A deputada federal Júlia Zanatta (PL-SC) usou as redes sociais para transformar trechos do jogo entre Brasil e Japão em referência política. Na postagem, ela vinculou o lance do camisa 13 — responsável por um erro que resultou no gol japonês — a uma referência ao PT, e associou o gol da virada, marcado pelo camisa 22, ao bolsonarismo.

O jogo terminou 2 a 1 a favor do Brasil: Kaishu Sano abriu o placar aproveitando falha na construção de jogada, Casemiro empatou ainda no segundo tempo e Gabriel Martinelli fez o gol da vitória nos acréscimos. A parlamentar interpretou, publicamente, números das camisas como símbolos eleitorais, promovendo leitura política de um evento esportivo.

A iniciativa segue uma tática recorrente de apropriação simbólica por parte de apoiadores do presidente Jair Bolsonaro: transformar sinais do cotidiano — aqui, um jogo da seleção — em narrativa política para reforçar identidade de base.

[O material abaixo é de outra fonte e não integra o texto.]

Lemma remote_text_escapes_controls_witness :
  let ui := {| interactive_ := true; colorsEnabled_ := false; unicodeEnabled_ := true |} in
  let e_acute := String "195" (String "169" EmptyString) in
  let attack := String "027" "[2J" +:+ line_feed +:+ e_acute in
  (exists pieces,
    receivedMessage ui 42 7 attack =
      "[MESSAGE]" +:+ (" sat=42 seq=7 text=" +:+ double_quote +:+ concat_texts pieces +:+ double_quote) +:+ line_feed /\
    Forall2 escaped (chars_of_string attack) pieces) /\
  receivedMessage ui 42 7 attack =
    "[MESSAGE] sat=42 seq=7 text=" +:+ double_quote +:+ "\x1B[2J\n" +:+ e_acute +:+ double_quote +:+ line_feed.
Proof.
  intros ui e_acute attack. split; [|vm_compute; reflexivity].
  destruct (remote_text_escapes_controls ui 42 7 attack) as (pieces & H & _ & Hp & _); [lia|lia|].
  exists pieces. split; [exact H|exact Hp].
Defined.

(** The control characters of ISO 6429 above 0x7F, such as U+009B in UTF-8, are left alone. *)
Lemma c1_controls_pass :
  let csi := String "194" (String "155" EmptyString) in sanitizeRemoteText csi = csi.
Proof. vm_compute. reflexivity. Qed.

(** ** The columns of a signal *)

(** The samples of a column, as a list. *)
Definition column_samples (samples : list spec_float) (columns column : nat) : list spec_float :=
  let begin := column_begin (length samples) columns column in
  take (column_end (length samples) columns column - begin) (drop begin samples).

Lemma column_end_next n columns column :
  (0 < columns <= n)%nat ->
  column_end n columns column = column_begin n columns (column + 1) /\
  (column_begin n columns column < column_begin n columns (column + 1))%nat.
Proof.
  intros Hk. unfold column_end, column_begin.
  assert (H : (column * n / columns + 1 <= (column + 1) * n / columns)%nat).
  { rewrite <- Nat.div_add by lia. apply Nat.Div0.div_le_mono. nia. }
  lia.
Qed.

Lemma column_begin_last n columns : (0 < columns)%nat -> column_begin n columns columns = n.
Proof. intros Hk. unfold column_begin. rewrite Nat.mul_comm. apply Nat.div_mul. lia. Qed.

Lemma column_begin_mono n columns a b :
  (0 < columns <= n)%nat -> (a <= b)%nat -> (column_begin n columns a <= column_begin n columns b)%nat.
Proof. intros Hk Hab. unfold column_begin. apply Nat.Div0.div_le_mono. nia. Qed.

Lemma mapM_fmap {A B C} (f : B -> option C) (g : A -> B) l : mapM f (g <$> l) = mapM (f ∘ g) l.
Proof. induction l as [|x l IH]; [done|]. cbn. by rewrite <- IH. Qed.

Lemma concat_columns samples columns j :
  (0 < columns <= length samples)%nat ->
  concat (column_samples samples columns <$> seq 0 j) = take (column_begin (length samples) columns j) samples.
Proof.
  intros Hk. induction j as [|j IH]; [unfold column_begin; by rewrite Nat.Div0.div_0_l|].
  rewrite seq_S, fmap_app, concat_app, IH. cbn [fmap list_fmap concat]. rewrite app_nil_r.
  replace (0 + j)%nat with j by lia. replace (S j) with (j + 1)%nat by lia.
  unfold column_samples. destruct (column_end_next (length samples) columns j Hk) as [-> Hlt].
  set (a := column_begin _ _ j) in *. set (b := column_begin _ _ (j + 1)) in *.
  rewrite take_take_drop. f_equal. lia.
Qed.

(** A sparkline shows every sample once. The columns, no more than asked for and no more than the
    samples, cut the samples into consecutive pieces, none of them empty; the cell of a column shows
    the mean of its piece, and no index leaves the samples. *)
Theorem sparkline_columns : forall x xs columns unicode,
  (0 < columns)%nat ->
  let samples := x :: xs in
  let '(lo, hi) := minmax_element x xs in
  exists pieces, concat pieces = samples /\ length pieces = Nat.min columns (length samples) /\
    Forall (fun piece => piece <> []) pieces /\
    sparkline samples columns unicode =
      (cells ← mapM (fun piece => sparkline_cell unicode (widen lo) (f64_sub (widen hi) (widen lo))
                  (f64_div (foldl (fun sum y => f64_add sum (widen y)) zero64 piece) (f64_of_Z (size piece)))) pieces;
       Some (concat_texts cells)).
Proof.
  intros x xs columns unicode Hc samples. destruct (minmax_element x xs) as [lo hi] eqn:Hm.
  set (k := Nat.min columns (length samples)). assert (Hk : (0 < k <= length samples)%nat) by (unfold k; cbn; lia).
  exists (column_samples samples k <$> seq 0 k).
  assert (Hb : forall c, (c < k)%nat -> (column_begin (length samples) k c < column_begin (length samples) k (c + 1) <= length samples)%nat).
  { intros c Hck. split; [by apply column_end_next|].
    transitivity (column_begin (length samples) k k); [apply column_begin_mono; lia|].
    by rewrite column_begin_last by lia. }
  assert (Hlen : forall c, (c < k)%nat -> length (column_samples samples k c) =
      (column_begin (length samples) k (c + 1) - column_begin (length samples) k c)%nat).
  { intros c Hck. unfold column_samples. rewrite (proj1 (column_end_next _ k c Hk)), length_take, length_drop.
    specialize (Hb c Hck). lia. }
  split_and!.
  - rewrite concat_columns, column_begin_last by lia. apply take_ge. lia.
  - by rewrite length_fmap, length_seq.
  - apply Forall_fmap, Forall_forall. intros c Hi%elem_of_seq. intros He.
    specialize (Hlen c ltac:(lia)). specialize (Hb c ltac:(lia)). cbv beta in He. rewrite He, length_nil in Hlen. lia.
  - change (sparkline (x :: xs) columns unicode) with (sparkline samples columns unicode). unfold sparkline.
    unfold samples at 1. rewrite Hm. fold k. destruct columns as [|columns]; [lia|].
    rewrite mapM_fmap. f_equal. apply Forall_mapM_ext, Forall_forall. intros c Hi%elem_of_seq.
    specialize (Hb c ltac:(lia)). specialize (Hlen c ltac:(lia)). cbn [compose].
    unfold column_samples in *. rewrite (proj1 (column_end_next _ k c Hk)) in *.
    set (a := column_begin _ _ c) in *. set (b := column_begin _ _ (c + 1)) in *.
    replace (window_sum samples a b) with (window_sum samples a (a + (b - a))) by (f_equal; lia).
    rewrite window_sum_slice by lia. cbn [mbind option_bind]. unfold size. by rewrite Hlen.
Qed.

Lemma sparkline_columns_witness :
  let samples : list spec_float := f32_of_Z <$> [0; 1; 2; 3; 4; 5; 6] in
  sparkline samples 3 false = Some "_~*"%string /\
  exists pieces, concat pieces = samples /\ length pieces = 3%nat.
Proof.
  intros samples. split; [vm_compute; reflexivity|].
  destruct (sparkline_columns (f32_of_Z 0) (f32_of_Z <$> [1; 2; 3; 4; 5; 6]%Z) 3 false ltac:(lia)) as (pieces & H1 & H2 & _).
  exists pieces. split; [exact H1|exact H2].
Defined.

Esse tipo de mensagem tende a reforçar polarização e a domesticar momentos de grande apelo público ao discurso partidário.

Do ponto de vista eleitoral, a menção explícita a camisas e números é um gesto com leitura clara para 2026: sinaliza tentativa de capitalizar ganhos de visibilidade e de manter mobilizada a militância. Ao mesmo tempo, expõe a disputa sobre os limites entre esporte e política, tema que costuma provocar atrito entre eleitores que preferem manter a esfera esportiva afastada da campanha.